Je n’arrive pas à identifier exactement ce qui fait la différence. Ce qui fait qu’un vendredi matin, mal réveillée, cinq minutes après avoir fait embarquer dans la voiture quelqu’un que je n’avais jamais rencontré, je lui ai dit.
Je lui ai dit, un peu maladroitement, que j’avais deux enfants, mais que l’un était décédé. Le malaise a été palpable mais bref. Rapidement, notre attention s’est tournée vers l’entrée d’autoroute à ne pas rater, ouvrant la porte à un changement de sujet.
La situation n’a pas été particulièrement agréable ou confortable, ni pour lui (j’imagine), ni pour moi. Pourtant, au fond de moi, j’étais heureuse de ne pas m’être dérobée.
Pourquoi n’ai-je pas su en faire autant plus tard au cours de la fin de semaine, quand d’autres inconnu.e.s m’ont parlé de ma situation familiale ? Pourquoi ai-je gardé le silence, camouflant Paul tout près de mon cœur, comme quand je le portais collé contre moi, caché dans mon manteau d’hiver?
Parfois, c’est la formulation spécifique de la question qui ne s’y prête pas, ou alors la conversation qui, trop vite, laisse croire qu’Aimé est mon premier enfant. Rapidement, j’ai l’impression qu’il est trop tard pour corriger le tir. Alors je laisse aller, espérant qu’une occasion se présentera de nouveau pour expliquer que non, qu’il est le deuxième, qu’il a un grand-tout-petit-frère.

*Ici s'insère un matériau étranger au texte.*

(** * mcp-medicine-server: the tool handlers and the JSON-RPC dispatcher

    A shallow embedding of [src/main.py].  Python [str] values are Rocq
    strings whose characters are read as the code points U+0000..U+00FF;
    Python's unbounded [int] is [Z]; the insertion-ordered dict [MEDICINES]
    is an association list; the module-level list [orders] is the state that
    every handler threads.  Arguments have the types of their annotations
    and of the tools' input schemas; the clock that [place_order] reads is an
    input of the call. *)

From Stdlib Require Import ZArith NArith List Bool Ascii String Lia.
From Stdlib Require Import Sorted Permutation FinFun.
From Stdlib Require Import DecimalString DecimalNat.
Import ListNotations.

Local Open Scope list_scope.
Local Open Scope string_scope.

(** ** Python string operations *)

Module PyStr.

(** [str.lower] on one code point of the Latin-1 range: A-Z and the
    accented capitals U+00C0..U+00DE (the multiplication sign U+00D7
    apart) move up by 32, everything else is fixed. *)
Definition lower_char (c : ascii) : ascii :=
  let n := N_of_ascii c in
  if ((65 <=? n) && (n <=? 90))%N
     || ((192 <=? n) && (n <=? 222) && negb (n =? 215))%N
  then ascii_of_N (n + 32)
  else c.

Fixpoint lower (s : string) : string :=
  match s with
  | EmptyString => EmptyString
  | String c t => String (lower_char c) (lower t)
  end.

(** [s.replace(" ", "")]: every space character is dropped. *)
Fixpoint remove_spaces (s : string) : string :=
  match s with
  | EmptyString => EmptyString
  | String c t =>
      if Ascii.eqb c " "%char then remove_spaces t
      else String c (remove_spaces t)
  end.

(** [s.startswith(p)]. *)
Fixpoint startswith (p s : string) : bool :=
  match p, s with
  | EmptyString, _ => true
  | String _ _, EmptyString => false
  | String a p', String b s' => Ascii.eqb a b && startswith p' s'
  end.

(** [sub in s] for two strings. *)
Fixpoint contains (sub s : string) : bool :=
  startswith sub s ||
  match s with
  | EmptyString => false
  | String _ t => contains sub t
  end.

(** [sep.join(l)]. *)
Fixpoint join (sep : string) (l : list string) : string :=
  match l with
  | [] => EmptyString
  | [x] => x
  | x :: (_ :: _) as t => x ++ sep ++ join sep t
  end.

(** [str(n)] for a non-negative machine-independent integer. *)
Definition of_nat (n : nat) : string :=
  NilEmpty.string_of_uint (Nat.to_uint n).

(** [str(z)] for a Python [int]. *)
Definition of_Z (z : Z) : string :=
  NilEmpty.string_of_int (Z.to_int z).

(** The line feed that the f-strings write as a backslash followed by n. *)
Definition nl : string := String (ascii_of_nat 10) EmptyString.

(** [x in l] for a list of strings. *)
Definition mem (x : string) (l : list string) : bool :=
  existsb (String.eqb x) l.

(** The relation that [contains] decides. *)
Definition substring_of (sub s : string) : Prop :=
  exists l r : string, s = l ++ sub ++ r.

End PyStr.

(** ** The medicine catalogue *)

(** A catalogue record.  The price literal of the source (a double such as
    [15.99]) is recorded in cents. *)
Record MedicineRecord := Medicine {
  name : string;
  dosages : list string;
  price : Z;
  category : string
}.

Definition medicine_eqb (a b : MedicineRecord) : bool :=
  String.eqb (name a) (name b)
  && (if list_eq_dec string_dec (dosages a) (dosages b) then true else false)
  && Z.eqb (price a) (price b)
  && String.eqb (category a) (category b).

Definition MEDICINES : list (string * MedicineRecord) :=
  [ ("lisinopril", Medicine "Lisinopril" ["5mg"; "10mg"; "20mg"] 1599 "ACE Inhibitor");
    ("metformin", Medicine "Metformin" ["500mg"; "850mg"; "1000mg"] 1250 "Antidiabetic");
    ("atorvastatin", Medicine "Atorvastatin" ["10mg"; "20mg"; "40mg"] 1875 "Statin");
    ("omeprazole", Medicine "Omeprazole" ["20mg"; "40mg"] 999 "PPI");
    ("amlodipine", Medicine "Amlodipine" ["5mg"; "10mg"] 1425 "Calcium Channel Blocker");
    ("ibuprofen", Medicine "Ibuprofen" ["200mg"; "400mg"; "600mg"] 850 "NSAID");
    ("acetaminophen", Medicine "Acetaminophen" ["325mg"; "500mg"; "650mg"] 799 "Analgesic");
    ("aspirin", Medicine "Aspirin" ["81mg"; "325mg"] 699 "NSAID/Antiplatelet");
    ("losartan", Medicine "Losartan" ["25mg"; "50mg"; "100mg"] 1650 "ARB");
    ("gabapentin", Medicine "Gabapentin" ["100mg"; "300mg"; "600mg"] 2200 "Anticonvulsant") ].

(** [f"{price:.2f}"] of a catalogue price: the two-decimal rendering of the
    literal. *)
Definition price_2f (cents : Z) : string :=
  let frac := (cents mod 100)%Z in
  PyStr.of_Z (cents / 100) ++ "."
  ++ (if (frac <? 10)%Z then "0" else "") ++ PyStr.of_Z frac.

(** ** Name resolution

    The loop that [check_availability] (lines 164-169) and [place_order]
    (lines 185-190) both run: the key is the lower-cased name without its
    spaces, and the first catalogue entry whose key or normalised display
    name contains it wins. *)

Definition med_key (medicine_name : string) : string :=
  PyStr.remove_spaces (PyStr.lower medicine_name).

Definition key_matches (mk : string) (entry : string * MedicineRecord) : bool :=
  PyStr.contains mk (fst entry)
  || PyStr.contains mk (PyStr.remove_spaces (PyStr.lower (name (snd entry)))).

Fixpoint first_match (mk : string) (catalog : list (string * MedicineRecord))
  : option MedicineRecord :=
  match catalog with
  | [] => None
  | entry :: rest =>
      if key_matches mk entry then Some (snd entry) else first_match mk rest
  end.

Definition found_med (medicine_name : string) : option MedicineRecord :=
  first_match (med_key medicine_name) MEDICINES.

(** What [key_matches] decides. *)
Definition entry_matches (mk : string) (entry : string * MedicineRecord) : Prop :=
  PyStr.substring_of mk (fst entry)
  \/ PyStr.substring_of mk (PyStr.remove_spaces (PyStr.lower (name (snd entry)))).

(** The resolver as the claim words it: the input lower-cased and without
    its whitespace, and containment tested in both directions. *)
Module ClaimedResolver.
Definition is_whitespace (c : ascii) : bool :=
  let n := N_of_ascii c in ((9 <=? n) && (n <=? 13) || (n =? 32))%N.

Fixpoint strip_whitespace (s : string) : string :=
  match s with
  | EmptyString => EmptyString
  | String c t => if is_whitespace c then strip_whitespace t
                  else String c (strip_whitespace t)
  end.

Definition normalize (input : string) : string :=
  strip_whitespace (PyStr.lower input).

Definition bidirectional (n key : string) : bool :=
  PyStr.contains n key || PyStr.contains key n.

Definition resolve (input : string) : option MedicineRecord :=
  option_map snd
    (find (fun e => bidirectional (normalize input) (fst e)) MEDICINES).
End ClaimedResolver.

(** ** Tool results

    The dict every handler returns: one text block, and the key [isError]
    (present, with value [True], exactly when the field below is [true]). *)

Record tool_result := ToolResult {
  text : string;
  isError : bool
}.

Definition ok_result (t : string) : tool_result := ToolResult t false.
Definition error_result (t : string) : tool_result := ToolResult t true.

(** ** search_medicines *)

Definition category_aliases : list (string * list string) :=
  [ ("blood pressure", ["ace inhibitor"; "arb"; "calcium channel blocker"]);
    ("diabetes", ["antidiabetic"]);
    ("cholesterol", ["statin"]);
    ("pain", ["nsaid"; "analgesic"]) ].

Definition search_terms (query_lower : string) : list string :=
  query_lower ::
  flat_map (fun ac : string * list string =>
              if PyStr.contains (fst ac) query_lower then snd ac else [])
           category_aliases.

Record display_info := Display {
  d_name : string;
  d_category : string;
  available_dosages : list string;
  price_per_unit : string
}.

Record search_hit := Hit {
  data : MedicineRecord;
  display : display_info
}.

Definition term_matches (term : string) (entry : string * MedicineRecord) : bool :=
  PyStr.contains term (fst entry)
  || PyStr.contains term (PyStr.lower (category (snd entry)))
  || PyStr.contains term (PyStr.lower (name (snd entry))).

Definition make_hit (med : MedicineRecord) : search_hit :=
  Hit med (Display (name med) (category med) (dosages med)
                   ("$" ++ price_2f (price med))).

Souvent, c’est la peur, simplement. La crainte de devenir aux yeux des autres une complète extraterrestre, la mère d’un enfant qui n’est plus. Toute la fin de semaine, j’ai failli. Je n’ai pas su dire la vie de Paul, sa présence dans mon quotidien. Même à la personne qui venait de partager ses deuils et les défis auxquels elle faisait face, sur un ton qui m’était familier – le ton de la normalité forcée, un peu froid, pour se préserver de la douleur, pour préserver les autres de la gêne qui survient souvent au contact de la souffrance. Même à elle je n’ai pas su, alors que la porte entrebâillée était là, juste devant moi…

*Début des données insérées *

Definition perform (c : DomainCall) (fuel : nat) (api : Api.t) (w : Api.World)
  : option (Api.Settled Api.ApiResponse * Api.World) :=
  match c with
  | GetAvailableRooms sg st du tz se fl ev => Api.getAvailableRooms fuel api sg st du tz se fl ev w
  | GetRooms st en tz => Api.getRooms fuel api st en tz w
  | CreateEvent p => Api.createEvent fuel api p w
  | UpdateEvent ev p => Api.updateEvent fuel api ev p w
  | DeleteEvent ev => Api.deleteEvent fuel api ev w
  | GetMaxSeatCount => Api.getMaxSeatCount fuel api w
  | GetFloors => Api.getFloors fuel api w
  end.

(** The request each operation awaits inside its [try]. *)
Definition transport (c : DomainCall)
  : Api.Method * string * list (string * Api.Value) * option nat :=
  match c with
  | GetAvailableRooms sg st du tz se fl ev =>
      (Api.GET, "/api/rooms/available",
       [("startTime", Api.Str st); ("duration", Api.Num du); ("timeZone", Api.Str tz);
        ("seats", Api.Num se); ("floor", Api.opt_str fl); ("eventId", Api.opt_str ev)],
       Some sg)
  | GetRooms st en tz =>
      (Api.GET, "/api/events",
       [("startTime", Api.Str st); ("endTime", Api.Str en); ("timeZone", Api.Str tz)], None)
  | CreateEvent p => (Api.POST, "/api/event", Api.payload_fields p, None)
  | UpdateEvent ev p =>
      (Api.PUT, "/api/event", ("eventId", Api.Str ev) :: Api.payload_fields p, None)
  | DeleteEvent ev => (Api.DELETE, "/api/event?id=" ++ ev, [], None)
  | GetMaxSeatCount => (Api.GET, "/api/rooms/highest-seat-count", [], None)
  | GetFloors => (Api.GET, "/api/floors", [], None)
  end.

Definition awaited (c : DomainCall) (fuel : nat) (api : Api.t) (w : Api.World)
  : option (Api.Settled Api.AxiosResponse * Api.World) :=
  let '(m, u, ps, s) := transport c in Api.request fuel api m u ps s w.

(** A network that is down. *)
Definition net_down : nat -> Api.Reply := fun _ => Api.NoReply Api.NetworkDown.




(** The answer to a request calls for a token refresh: a rejection with
    status 401. *)
Definition is_unauthorized (r : Api.Settled Api.AxiosResponse) : bool :=
  match r with
  | Api.Fulfilled _ => false
  | Api.Rejected e => Api.status_is e 401
  end.

(** A network that answers 401 to everything. *)
Definition always_401 : nat -> Api.Reply := fun _ => Api.Failure 401 None.

Definition world_of (net : nat -> Api.Reply) : Api.World :=
  {| Api.replies := net; Api.exchanges := 0; Api.aborted := []; Api.next_rid := 1;
     Api.next_controller := 0; Api.trace := [] |}.

Definition first_request : Api.Config :=
  {| Api.rid := 0; Api.method := Api.GET; Api.url := "/api/floors"; Api.params := [];
     Api.signal := None; Api._retry := false |}.

Definition ok_envelope (d : Api.Value) : Api.ApiResponse :=
  {| Api.status := Api.success; Api.message := None; Api.data := d |}.


(** 401, then a refresh that fails, then a logout that is accepted. *)
Definition net_refresh_fails (n : nat) : Api.Reply :=
  match n with
  | O => Api.Failure 401 None
  | S O => Api.NoReply Api.NetworkDown
  | _ => Api.Success 200 (ok_envelope Api.Null)
  end.

Definition with_router : Api.t := {| Api.navigate := Some Api.RouterNavigate |}.

(** *** Vocabulary for the booking view *)

Definition room_a : Api.IConferenceRoom :=
  {| Api.email := "a@rooms.example"; Api.name := "Room A"; Api.seats := 4;
     Api.floor := "F1" |}.

Definition sample_preferences : BookRoomView.Preferences :=
  {| BookRoomView.pref_duration := 30; BookRoomView.pref_seats := 1;
     BookRoomView.pref_floor := None; BookRoomView.pref_title := Some "Quick meeting" |}.

(** A loaded view showing one room, nothing in flight. *)
Definition idle_view (rm : option string) : BookRoomView.View :=
  {| BookRoomView.bookClickLoading := false;
     BookRoomView.roomLoading := false;
     BookRoomView.loading := false;
     BookRoomView.initialPageLoad := true;
     BookRoomView.timeOptions := [];
     BookRoomView.durationOptions := [];
     BookRoomView.roomCapacityOptions := [];
     BookRoomView.availableRoomOptions := BookRoomView.createRoomDropdownOptions [room_a];
     BookRoomView.formData :=
       {| BookRoomView.startTime := "2:00 PM"; BookRoomView.duration := 30;
          BookRoomView.form_seats := 1; BookRoomView.form_room := rm;
          BookRoomView.conference := None; BookRoomView.form_attendees := None;
          BookRoomView.title := None |};
     BookRoomView.abortControllerRef := None;
     BookRoomView.rendered := [];
     BookRoomView.toasts := [];
     BookRoomView.booked := 0 |}.

(** A host at UTC on 2024-01-15, 10:07. *)
Definition sample_host : Runtime :=
  fixed_zone (MakeDate (MakeDay 2024 1 15) (MakeTime 10 7 0 0)) 0.

(** Every controller that has been aborted, and the one the view holds, has
    been allocated. *)
Definition controllers_allocated (v : BookRoomView.View) (w : Api.World) : Prop :=
  (forall c, In c (Api.aborted w) -> (c < Api.next_controller w)%nat)
  /\ (forall c, BookRoomView.abortControllerRef v = Some c -> (c < Api.next_controller w)%nat).

(** *** Vocabulary for the further properties *)

(** Every character of [s] satisfies [p]. *)
Fixpoint all_chars (p : ascii -> bool) (s : string) : bool :=
  match s with
  | EmptyString => true
  | String a rest => p a && all_chars p rest
  end.

(** The characters of a number written in decimal. *)
Definition numeric (a : ascii) : bool := is_digit a || Ascii.eqb a "-" || Ascii.eqb a "+".

(** The characters of a date or a clock time: those of numbers, and the
    colon. *)
Definition stamp_char (a : ascii) : bool := numeric a || Ascii.eqb a ":".

(** A time value written as a calendar date, [YYYY-MM-DD], as a clock time to
    the second, [HH:mm:ss], and as both, [YYYY-MM-DDTHH:mm:ss]. *)
Definition date_part (t : Z) : string :=
  let '(y, m, dd) := civil_of_day (Day t) in
  year_string y ++ "-" ++ pad 2 m ++ "-" ++ pad 2 dd.

Definition time_part (t : Z) : string :=
  pad 2 (HourFromTime t) ++ ":" ++ pad 2 (MinFromTime t) ++ ":" ++ pad 2 (SecFromTime t).

Definition wall_clock (t : Z) : string := date_part t ++ "T" ++ time_part t.

(** The largest time value a [Date] can hold. *)
Definition max_time : Z := 8640000000000000.

(** [s] is a non-empty string of digits that reads as the number [n]. *)
Definition reads_as (s : string) (n : Z) : bool :=
  all_chars is_digit s
  && negb (String.eqb s EmptyString)
  && (digits_value 0 s =? n).

(** The year of a time value, in UTC. *)
Definition year_of (t : Z) : Z := fst (fst (civil_of_day (Day t))).

(** The quarter-hours of a day as valid clock times. *)
Definition valid_time (h m : Z) : Prop := 0 <= h <= 23 /\ 0 <= m <= 59.

(** The network answers the exchange with a 401. *)
Definition answers_401 (r : Api.Reply) : bool :=
  match r with
  | Api.Failure http _ => http =? 401
  | _ => false
  end.

(** An extension that completes the flow with a code, and one that fails. *)
Definition extension_ok : Api.Value -> Api.AuthFlowResponse :=
  fun _ => {| Api.flow_success := true; Api.flow_error := None; Api.flow_code := Some "4/abc" |}.
Definition extension_denied : Api.Value -> Api.AuthFlowResponse :=
  fun _ => {| Api.flow_success := false; Api.flow_error := Some "denied"; Api.flow_code := None |}.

Alors je le dis ici, je le répète.
Je suis la maman de Paul.
Paul, mon bébé de toujours et de jamais.
I do it too. Avoid or miss what I perceive as my opportunity to share for various reasons. Sometimes I tell of one of my dead children – usually Zachary – and then the shock is too great on the receiving end to also share that I had another son die 7 years earlier. This happened recently when I started doing pilates (a personal session with an instructor to get used to the equipment). She asked about my family, my kids, and I said it was complicated, starting with Zachary. She said she was so sorry, changed the subject to my living son, and then we were in the midst of a new exercise for me… so, my firstborn was totally omitted from the conversation. Now, I’m taking group pilates classes and when she is the teacher I worry that the topic of kids will arise and she will be re-stunned to learn I actually have 2 dead children. Or even that she will think I am fabricating a story with how dreadful it is! It is terrible to have so many dimensions to such personal, yet undeniable, facts about our families.

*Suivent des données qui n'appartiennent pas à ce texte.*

Lemma asked_logs r :
  graph_log (asked r) = graph_log r
  /\ List.length (llm_log (asked r)) = S (List.length (llm_log r))
  /\ answer (self (asked r)) = answer (self r).
Proof.
  unfold asked. unfold_steps. simpl.
  destruct (llm _ _ _) as [text w]. simpl.
  rewrite length_app. simpl. repeat split; lia.
Qed.

Lemma generate_answer_logs r :
  fst (generate_answer r) = Returned tt
  /\ graph_log (run generate_answer r) = graph_log r
  /\ List.length (llm_log (run generate_answer r))
     = S (List.length (llm_log r))
  /\ answer (self (run generate_answer r))
     = fst (llm (world r) "You are movie chatbot"
                (base_template (question (self r)) (context (self r))
                               (chat_history (self r)))).
Proof.
  unfold_steps. simpl.
  destruct (llm _ _ _) as [a w]. simpl.
  rewrite length_app. simpl. repeat split; lia.
Qed.

(** The calls of a round are its candidates, in order, up to the first
    pass that raises. *)
Lemma retrieval_round_calls r qs :
  candidates_of r = inl qs ->
  exists rest,
    qs = map submitted
             (calls_since (List.length (graph_log r))
                          (run retrieval_round r))
         ++ rest
    /\ (fst (retrieval_round r) = Returned tt -> rest = []).
Proof.
  intros Hc. unfold run. rewrite retrieval_round_eq, Hc.
  destruct (asked_logs r) as (Hg & _ & _).
  destruct (run_queries_calls qs (asked r))
    as (calls & rest & Hlog & Hqs & Hret & _).
  rewrite Hg in Hlog. unfold run in Hlog. unfold bind.
  destruct (run_queries qs (asked r)) as [[[]|e|] r3] eqn:Hrun;
    simpl in *.
  - exists rest. split; [|intros _; auto].
    destruct (generate_answer_logs r3) as (_ & Hg3 & _).
    fold (run generate_answer r3).
    rewrite (@calls_since_app r _ calls); [exact Hqs|congruence].
  - exists rest. split; [|discriminate].
    rewrite (@calls_since_app r _ calls Hlog). exact Hqs.
  - exists rest. split; [|discriminate].
    rewrite (@calls_since_app r _ calls Hlog). exact Hqs.
Qed.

I miss reading about Paul. I’m here now.
Gretchen,
It’s good to read your words, to « see you » here. I miss reading about your boys too…
I imagine how hard it must be to have to tell of not one but two children who died. I have a glimpse of that whenever i mention the death of one of my parents but then feel so uncomfortable explaining that the other one has passed too (the parallel isn’t quite right, as this becomes more and more normal as we age… it’s generally part of life to see our parents die whereas our children, that’s just not supposed to happen). I really relate to worrying that my personal history will sound almost made-up…
Many thoughts to you and your family.